Donzell Gipson, a veteran City of Dallas executive who rose to assistant city manager, is retiring after more than 28 years at City Hall. Over nearly three decades, Gipson led the staff work behind high-profile assessments of the aging complex’s condition and oversaw key departments that manage facilities, real estate and procurement. His exit lands right in the middle of a high-stakes debate over whether to repair the downtown complex designed by I.M. Pei or move city operations somewhere else entirely.
"After 28+ years at the City, it is my time for new adventures in life," Gipson told The Dallas Morning News in a text message. According to that report, he filed his retirement paperwork in December 2025 and submitted his notice of intent to retire in January 2026. The paper also notes he was promoted to interim assistant city manager in 2024 and made permanent in January 2025.
Gipson has been responsible for consolidating the city’s real estate division, revamping procurement services and supervising the civil service department, according to City of Dallas memos. Those documents also identify him as a liaison to council committees that have overseen facility planning and other major city projects.

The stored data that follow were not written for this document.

(* ===== verification/Placement.v ===== *)
(** * Placement: replication of a cached prefix (internal/placement/coordinator.go)

    [Replicate] runs one KV replication transaction: it checks the two executors'
    runtimes, prepares a transfer in the registry, asks the source executor to
    push the blocks, checks the confirmation, and commits or rolls back.

    The executors are remote: [control] gives what [GetRuntimeStates] returns
    and, for a push request, the response or error of [TriggerKVPush].  The
    transfer id is the one [MustGenerateUUIDv7] drew. *)

From S2P Require Import Prelude Errors Model Metrics FreeQueue GoSha256 BlockManager BlockProperties BlockRegistry.
(** The wire messages of gen/go/kvtide/v1/executor.pb.go. *)
Record TriggerKVPushRequest := mkTriggerKVPushRequest {
  kq_TransferId : string;
  kq_SourceExecutorId : string;
  kq_SourceRuntimeEpoch : Z;
  kq_SourceBlockIds : list Z;
  kq_DestinationExecutorId : string;
  kq_DestinationRuntimeEpoch : Z;
  kq_DestinationTransferEndpoint : string;
  kq_KvCompatibilityId : string;
  kq_BlockHashes : list string;
  kq_DestinationBlockIds : list Z
}.
Record TriggerKVPushResponse := mkTriggerKVPushResponse {
  kr_TransferId : string;
  kr_SourceExecutorId : string;
  kr_SourceRuntimeEpoch : Z;
  kr_DestinationExecutorId : string;
  kr_DestinationRuntimeEpoch : Z
}.

(** The interface [executorControl]. *)
Record executorControl := mkExecutorControl {
  GetRuntimeStates : gmap string (option ExecutorStats);
  TriggerKVPush : TriggerKVPushRequest -> error + option TriggerKVPushResponse
}.

Definition runtimeFor (runtimes : gmap string (option ExecutorStats)) (executorID : string)
    : error + ExecutorStats :=
  match runtimes !! executorID with
  | Some (Some runtime) =>
      if negb (String.eqb (es_ExecutorId runtime) executorID)
      then inl (text ("runtime executor ID " +:+ es_ExecutorId runtime
                       +:+ " does not match requested executor " +:+ executorID))
      else inr runtime
  | _ => inl (text ("runtime for executor " +:+ executorID +:+ " not found"))
  end.

Definition validateResponse (response : option TriggerKVPushResponse) (plan : TransferPlan)
    (sourceRuntimeEpoch destinationRuntimeEpoch : Z) : option error :=
  match response with
  | None => Some (text "executor returned no transfer response")
  | Some response =>
      if negb (String.eqb (kr_TransferId response) (tp_TransferID plan))
         || negb (String.eqb (kr_SourceExecutorId response) (tp_SourceExecutorID plan))
         || negb (kr_SourceRuntimeEpoch response =? sourceRuntimeEpoch)
         || negb (String.eqb (kr_DestinationExecutorId response) (tp_DestinationExecutorID plan))
         || negb (kr_DestinationRuntimeEpoch response =? destinationRuntimeEpoch)
      then Some (text ("executor returned mismatched confirmation for transfer " +:+ tp_TransferID plan))
      else None
  end.

Definition rollback (transferID : string) (cause : error) : M registry error :=
  err ← RollbackTransfer transferID;
  mret (match err with
        | Some e => JoinError cause (WrapError "rollback transfer" e)
        | None => cause
        end).

Definition pushRequest (plan : TransferPlan) (source destination : ExecutorStats)
    : TriggerKVPushRequest := {|
  kq_TransferId := tp_TransferID plan;
  kq_SourceExecutorId := tp_SourceExecutorID plan;
  kq_SourceRuntimeEpoch := es_RuntimeEpoch source;
  kq_SourceBlockIds := tp_SourceBlockIDs plan;
  kq_DestinationExecutorId := tp_DestinationExecutorID plan;
  kq_DestinationRuntimeEpoch := es_RuntimeEpoch destination;
  kq_DestinationTransferEndpoint := es_TransferEndpoint destination;
  kq_KvCompatibilityId := es_KVCompatibilityID source;
  kq_BlockHashes := tp_BlockHashes plan;
  kq_DestinationBlockIds := tp_DestinationBlockIDs plan
|}.

(** The two halves of [Replicate], before and after the remote push. *)
Definition replicatePrepare (c : executorControl) (uuid src dst : string) (blockHashes : list string)
    : M registry (error + (TransferPlan * ExecutorStats * ExecutorStats)) :=
  match runtimeFor (GetRuntimeStates c) src with
  | inl err => mret (inl err)
  | inr source =>
  match runtimeFor (GetRuntimeStates c) dst with
  | inl err => mret (inl err)
  | inr destination =>
  if String.eqb (es_KVCompatibilityID source) ""
     || negb (String.eqb (es_KVCompatibilityID source) (es_KVCompatibilityID destination))
  then mret (inl (text ("executors " +:+ src +:+ " and " +:+ dst +:+ " are not KV compatible")))
  else if String.eqb (es_TransferEndpoint destination) ""
  then mret (inl (text ("destination executor " +:+ dst +:+ " has no transfer endpoint")))
  else
    p ← PrepareTransfer uuid src dst blockHashes;
    mret (match p with
          | inl err => inl err
          | inr plan => inr (plan, source, destination)
          end)
  end end.

Definition replicateFinish (plan : TransferPlan) (source destination : ExecutorStats)
    (answer : error + option TriggerKVPushResponse) : M registry (error + TransferPlan) :=
  match answer with
  | inl err => e ← rollback (tp_TransferID plan) (WrapError "trigger KV push" err); mret (inl e)
  | inr response =>
      match validateResponse response plan (es_RuntimeEpoch source) (es_RuntimeEpoch destination) with
      | Some err => e ← rollback (tp_TransferID plan) err; mret (inl e)
      | None =>
          err ← CommitTransfer (tp_TransferID plan);
          match err with
          | Some err => e ← rollback (tp_TransferID plan) (WrapError "commit transfer" err); mret (inl e)
          | None => mret (inr plan)
          end
      end
  end.

Definition Replicate (c : executorControl) (uuid src dst : string) (blockHashes : list string)
    : M registry (error + TransferPlan) :=
  p ← replicatePrepare c uuid src dst blockHashes;
  match p with
  | inl err => mret (inl err)
  | inr (plan, source, destination) =>
      replicateFinish plan source destination (TriggerKVPush c (pushRequest plan source destination))
  end.

(** ** Theorems *)

Lemma validateResponse_ok response plan se de :
  validateResponse response plan se de = None <->
  response = Some (mkTriggerKVPushResponse (tp_TransferID plan) (tp_SourceExecutorID plan) se
                     (tp_DestinationExecutorID plan) de).
Proof.
  unfold validateResponse. destruct response as [[a b x d y]|]; cbn; [|done].
  destruct (String.eqb_spec a (tp_TransferID plan)), (String.eqb_spec b (tp_SourceExecutorID plan)),
    (Z.eqb_spec x se), (String.eqb_spec d (tp_DestinationExecutorID plan)), (Z.eqb_spec y de);
    cbn; split; intros H; try done; congruence.
Qed.

Lemma runtimeFor_ok runtimes e rt :
  runtimeFor runtimes e = inr rt <-> runtimes !! e = Some (Some rt) /\ es_ExecutorId rt = e.
Proof.
  unfold runtimeFor. destruct (runtimes !! e) as [[rt'|]|]; [|split; [done|by intros [? _]]..].
  destruct (String.eqb_spec (es_ExecutorId rt') e); cbn; split; try done.
  - by intros [= ->].
  - by intros [[= ->] _].
  - intros [[= ->] ?]. done.
Qed.

(** What a transfer that came to nothing leaves behind: the tables and the free
    lists of all managers as they were. *)
Definition undone (r r' : registry) : Prop :=
  r_pendingTransfers r' = r_pendingTransfers r /\
  forall e m m', r_managers r !! e = Some m -> r_managers r' !! e = Some m' ->
    rest m' = rest m /\ m_freeCount m' = m_freeCount m /\
    (forall x, x ∈ free_list m' <-> x ∈ free_list m).

Lemma rollback_spec r0 r tid plan cause :
  RegOK r0 -> RegOK r -> r_pendingTransfers r0 !! tid = None ->
  r_pendingTransfers r = <[tid := plan]> (r_pendingTransfers r0) ->
  (forall e m, r_managers r0 !! e = Some m -> exists m', r_managers r !! e = Some m' /\
     rest m' = rest m /\ len (m_blocks m') = len (m_blocks m)) ->
  wp (rollback tid cause) (fun e r' => e = cause /\ RegOK r' /\ undone r0 r') r.
Proof.
  intros HR0 HR Hfresh Hp Hsame. unfold rollback. wp_steps.
  assert (Ht : r_pendingTransfers r !! tid = Some plan) by (rewrite Hp; apply lookup_insert_eq).
  wp_use (RollbackTransfer_spec _ _ _ HR Ht). intros err r' (-> & HR' & Hp' & Hm). wp_steps.
  assert (Hpend : r_pendingTransfers r' = r_pendingTransfers r0).
  { rewrite Hp', Hp. by apply delete_insert_id. }
  ssplit; [done|done|]. split; [done|]. intros e m0 m' Hm0 Hm'.
  destruct (Hsame _ _ Hm0) as (m1 & Hm1 & Hr1 & Hl1). destruct (Hm _ _ _ Hm1 Hm') as (Hr2 & _ & Hl2).
  split; [congruence|].
  apply (same_free _ _ (pinsOf e (r_pendingTransfers r0))); [by apply (rg_managers _ HR0)| |congruence|congruence].
  rewrite <- Hpend. by apply (rg_managers _ HR').
Qed.

Section replicate.
Context (c : executorControl) (uuid src dst : string) (hs : list string) (r : registry).
Context (ms md : manager) (HR : RegOK r).
Context (Huuid : uuid <> "") (Hfresh : r_pendingTransfers r !! uuid = None).
Context (Hdiff : src <> dst) (Hhs : 0 < len hs < two32).
Context (Hms : r_managers r !! src = Some ms) (Hmd : r_managers r !! dst = Some md).
Context (Hbs : m_blockSize ms = m_blockSize md).
Context (Hss : len (refs_of ms (pinsOf src (r_pendingTransfers r))) + len hs < two32).
Context (Hsd : len (refs_of md (pinsOf dst (r_pendingTransfers r))) + len hs < two32).

Lemma replicatePrepare_spec :
  wp (replicatePrepare c uuid src dst hs) (fun res r' => RegOK r' /\
    match res with
    | inl _ => undone r r'
    | inr (plan, s, d) =>
        runtimeFor (GetRuntimeStates c) src = inr s /\ runtimeFor (GetRuntimeStates c) dst = inr d /\
        es_KVCompatibilityID s <> "" /\ es_KVCompatibilityID s = es_KVCompatibilityID d /\
        es_TransferEndpoint d <> "" /\
        tp_TransferID plan = uuid /\ tp_SourceExecutorID plan = src /\
        tp_DestinationExecutorID plan = dst /\ tp_BlockHashes plan = hs /\
        Forall2 (transferable ms) hs (tp_SourceBlockIDs plan) /\
        r_pendingTransfers r' = <[uuid := plan]> (r_pendingTransfers r) /\
        (forall e m, r_managers r !! e = Some m -> exists m', r_managers r' !! e = Some m' /\
           rest m' = rest m /\ len (m_blocks m') = len (m_blocks m))
    end) r.
Proof.
  assert (Hun : undone r r).
  { split; [done|]. intros e m m' H1 H2. assert (m' = m) as -> by congruence. by ssplit. }
  unfold replicatePrepare. destruct (runtimeFor (GetRuntimeStates c) src) as [err|s]; [by wp_steps|].
  destruct (runtimeFor (GetRuntimeStates c) dst) as [err|d]; [by wp_steps|].
  destruct (String.eqb_spec (es_KVCompatibilityID s) ""); cbn [orb]; [by wp_steps|].
  destruct (String.eqb_spec (es_KVCompatibilityID s) (es_KVCompatibilityID d)); cbn [negb]; [|by wp_steps].
  destruct (String.eqb_spec (es_TransferEndpoint d) ""); [by wp_steps|]. wp_steps.
  wp_use (PrepareTransfer_spec r uuid src dst hs ms md HR Huuid Hdiff Hhs Hms Hmd Hbs Hfresh Hss Hsd).
  intros [err|plan] r' [HR' H]; wp_steps.
  - by split.
  - destruct H as (Hp & (ids & Hf2 & ->) & _ & Hsame). by ssplit.
Qed.
(* ===== verification/StateMachine.v ===== *)
(** * StateMachine: the life cycle of requests (internal/state/state_machine.go)

    The request manager keeps the live requests, a channel per request on which
    its events are published, and the number of active requests; it matches
    prefixes and frees blocks in the block registry.  [stateManager] is its
    state; the requests of the map are the shared [*model.Request] objects.

    A channel is the sequence of events sent to it and whether it is closed; a
    send on a closed channel and a second close panic.  A send that finds the
    five places of the buffer taken waits for the subscriber, which the sequence
    does not show.  [time.Now] is the clock [sm_now], constant during one
    operation, and the UUIDs drawn are the sequence [sm_uuids]. *)

From S2P Require Import Prelude Errors Model Metrics FreeQueue BlockManager BlockProperties BlockRegistry.
Record channel := mkChannel { ch_sent : list Event; ch_closed : bool }.
#[export] Instance channel_eta : Eta channel := fun c => mkChannel (ch_sent c) (ch_closed c).

Record stateManager := mkStateManager {
  sm_requests : gmap string Request;
  sm_subscribeCh : gmap string nat;       (* the channel of a request *)
  sm_channels : gmap nat channel;         (* all channels ever made *)
  sm_registry : registry;
  sm_activeRequests : Z;
  sm_metrics : MetricLog;
  sm_now : Time;
  sm_uuids : nat -> string;
  sm_drawn : nat
}.
#[export] Instance stateManager_eta : Eta stateManager := fun s =>
  mkStateManager (sm_requests s) (sm_subscribeCh s) (sm_channels s) (sm_registry s)
    (sm_activeRequests s) (sm_metrics s) (sm_now s) (sm_uuids s) (sm_drawn s).

Definition NewRequestLifecycleStateManager (reg : registry) (now : Time) (uuids : nat -> string)
    : stateManager :=
  mkStateManager ∅ ∅ ∅ reg 0 [] now uuids 0.

(** ** Effects *)

Definition sm_metric (c : MetricCall) : M stateManager unit :=
  modS (fun s => s <| sm_metrics := sm_metrics s ++ [c] |>).

Definition now_ : M stateManager Time := s ← getS; mret (sm_now s).

Definition newUUID : M stateManager string :=
  s ← getS;
  modS (fun s => s <| sm_drawn := S (sm_drawn s) |>) ;;
  mret (sm_uuids s (sm_drawn s)).

(** An operation of the block registry. *)
Definition onRegistry {A} (c : M registry A) : M stateManager A := fun s =>
  match c (sm_registry s) with
  | Some (a, r) => Some (a, s <| sm_registry := r |>)
  | None => None
  end.

Definition send (ch : nat) (e : Event) : M stateManager unit :=
  modO (fun s =>
    c ← sm_channels s !! ch;
    if ch_closed c then None
    else Some (s <| sm_channels := <[ch := c <| ch_sent := ch_sent c ++ [e] |>]> (sm_channels s) |>)).

Definition closeCh (ch : nat) : M stateManager unit :=
  modO (fun s =>
    c ← sm_channels s !! ch;
    if ch_closed c then None
    else Some (s <| sm_channels := <[ch := c <| ch_closed := true |>]> (sm_channels s) |>)).

Definition makeCh : M stateManager nat :=
  s ← getS;
  let ch := fresh (dom (sm_channels s)) in
  modS (fun s => s <| sm_channels := <[ch := mkChannel [] false]> (sm_channels s) |>) ;;
  mret ch.

Definition setRequest (id : string) (req : Request) : M stateManager unit :=
  modS (fun s => s <| sm_requests := <[id := req]> (sm_requests s) |>).

(** [delete(r.requests, id); delete(r.subscribeCh, id)] *)
Definition forget (id : string) : M stateManager unit :=
  modS (fun s => s <| sm_requests := delete id (sm_requests s) |>
                   <| sm_subscribeCh := delete id (sm_subscribeCh s) |>).

(** ** Operations *)

Definition increaseActiveRequestAndCacheHit (hit : bool) (cachedTokens : Z) : M stateManager unit :=
  modS (fun s => s <| sm_activeRequests := sm_activeRequests s + 1 |>) ;;
  s ← getS;
  sm_metric (SetActiveRequests (sm_activeRequests s)) ;;
  sm_metric (IncPrefixCacheRequests hit) ;;
  if hit then sm_metric (AddPrefixCacheTokensSaved cachedTokens) else mret tt.

Definition deleteRequest (requestId : string) : M stateManager unit :=
  s ← getS;
  let req := sm_requests s !! requestId in
  forget requestId ;;
  match req with
  | Some req =>
      (* an unknown executor is only logged *)
      onRegistry (RegFreeRequest (req_ExecutorID req) requestId) ;; mret tt
  | None => mret tt
  end ;;
  modS (fun s => s <| sm_activeRequests := sm_activeRequests s - 1 |>) ;;
  s ← getS;
  sm_metric (SetActiveRequests (sm_activeRequests s)).

Definition Create (req : Request) : M stateManager (error + WorkItem) :=
  s ← getS;
  match sm_requests s !! req_RequestId req with
  | Some _ => mret (inl (New CodeInvalidArgument "request already exists"))
  | None =>
      let req := req <| req_Phase := RequestPhasePrefillReady |> in
      let id := req_RequestId req in
      setRequest id req ;;
      ch ← makeCh;
      modS (fun s => s <| sm_subscribeCh := <[id := ch]> (sm_subscribeCh s) |>) ;;
      let executorIDs := ExecutorIDs (sm_registry s) in
      if String.eqb (req_ExecutorID req) "" && negb (len executorIDs =? 1)
      then
        forget id ;;
        mret (inl (New CodeExecutorUnavailable "request has no executor binding"))
      else
        executorID ← getsO (fun _ =>
          if String.eqb (req_ExecutorID req) "" then idx executorIDs 0
          else Some (req_ExecutorID req));
        let req := req <| req_ExecutorID := executorID |> in
        setRequest id req ;;
        r ← onRegistry (RegMatchPrefix req);
        match r with
        | inl err => forget id ;; mret (inl err)
        | inr (prefixMatch, req) =>
            let cached := pm_CachedTokens prefixMatch in
            let req := req <| req_ComputedTokens := cached |> in
            setRequest id req ;;
            increaseActiveRequestAndCacheHit (pm_Hit prefixMatch) cached ;;
            now ← now_;
            uuid ← newUUID;
            tokenIDs ← getsO (fun _ => slice (req_TokenIDs req) cached (len (req_TokenIDs req)));
            let full := req_PromptTokens req <=? cached in
            mret (inr {|
              wi_WorkId := uuid;
              wi_RequestId := id;
              wi_ExecutorID := req_ExecutorID req;
              wi_Phase := if full then WorkPhaseDecode else WorkPhasePrefill;
              wi_Deadline := req_Deadline req;
              wi_MaxTokens := req_MaxTokens req;
              wi_ModelID := req_ModelID req;
              wi_Cache := Some prefixMatch;
              wi_TokenIDs := tokenIDs;
              wi_TokenCntTotal := u32 (len (req_TokenIDs req));
              wi_BlockAllocation := None;
              wi_PrefillOffset := cached;
              wi_GeneratedTokens := 0;
              wi_NumNewTokens := if full then 1 else req_PromptTokens req -u cached;
              wi_EnqueuedAt := 0;
              wi_ReadyAt := now
            |})
        end
  end.

Definition Get (requestId : string) (s : stateManager) : option Request :=
  sm_requests s !! requestId.

Definition Subscribe (requestId : string) (s : stateManager) : error + nat :=
  match sm_subscribeCh s !! requestId with
  | None => inl (New CodeInternal "subscribe channel doesn't exist")
  | Some ch => inr ch
  end.

(** The event that reports a failure to the subscriber. *)
Definition failureEvent (uuid requestId : string) (at_ : Time) (err : error) : Event := {|
  ev_WorkId := uuid; ev_RequestId := requestId; ev_BatchId := ""; ev_ExecutorId := "";
  ev_Type := EventTypeRequestFailed; ev_ChunkIndex := 0; ev_TokenId := 0; ev_Done := true;
  ev_Usage := Usage0; ev_Timing := Timing0; ev_FinishReason := FinishReasonError;
  ev_At := at_; ev_Err := Some err
|}.

Definition terminal (p : RequestPhase) : bool :=
  match p with
  | RequestPhaseFinished | RequestPhaseCanceled | RequestPhaseTimeout | RequestPhaseFailed => true
  | _ => false
  end.

(** Publish a failure on the channel of a request that has just been removed,
    and close it. *)
Definition failChannel (ch : option nat) (requestId : string) (err : error) : M stateManager unit :=
  match ch with
  | Some ch =>
      uuid ← newUUID;
      now ← now_;
      send ch (failureEvent uuid requestId now err) ;;
      closeCh ch
  | None => mret tt
  end.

He Led The City Hall Review
Gipson’s team helped produce the early cost estimates that kicked the public fight over City Hall’s future into high gear. Staff briefings in October pegged initial repairs between $152 million and $345 million. A later review led by the Economic Development Corporation put corrective repairs at roughly $329 million and projected full modernization costs between about $906 million and $1.1 billion over 20 years, according to a report by The Dallas Morning News.
Why His Departure Matters
The timing takes an experienced operational hand off the field just as elected officials and residents are demanding answers on what comes next. Public hearings have drawn hundreds of people, and a special meeting was scheduled to weigh options for the building’s future, as NBC 5 reported. Gipson’s retirement leaves the city manager’s office and council to figure out how to cover a sprawling portfolio while the City Hall debate rages on.
City memos show that Dallas has reshuffled assistant city manager duties before as priorities shifted, and the same internal process is expected to manage this transition. The bigger decision still hanging over downtown is whether to repair, modernize or relocate City Hall, and how to pay for it. That call will shape the heart of Dallas for years to come.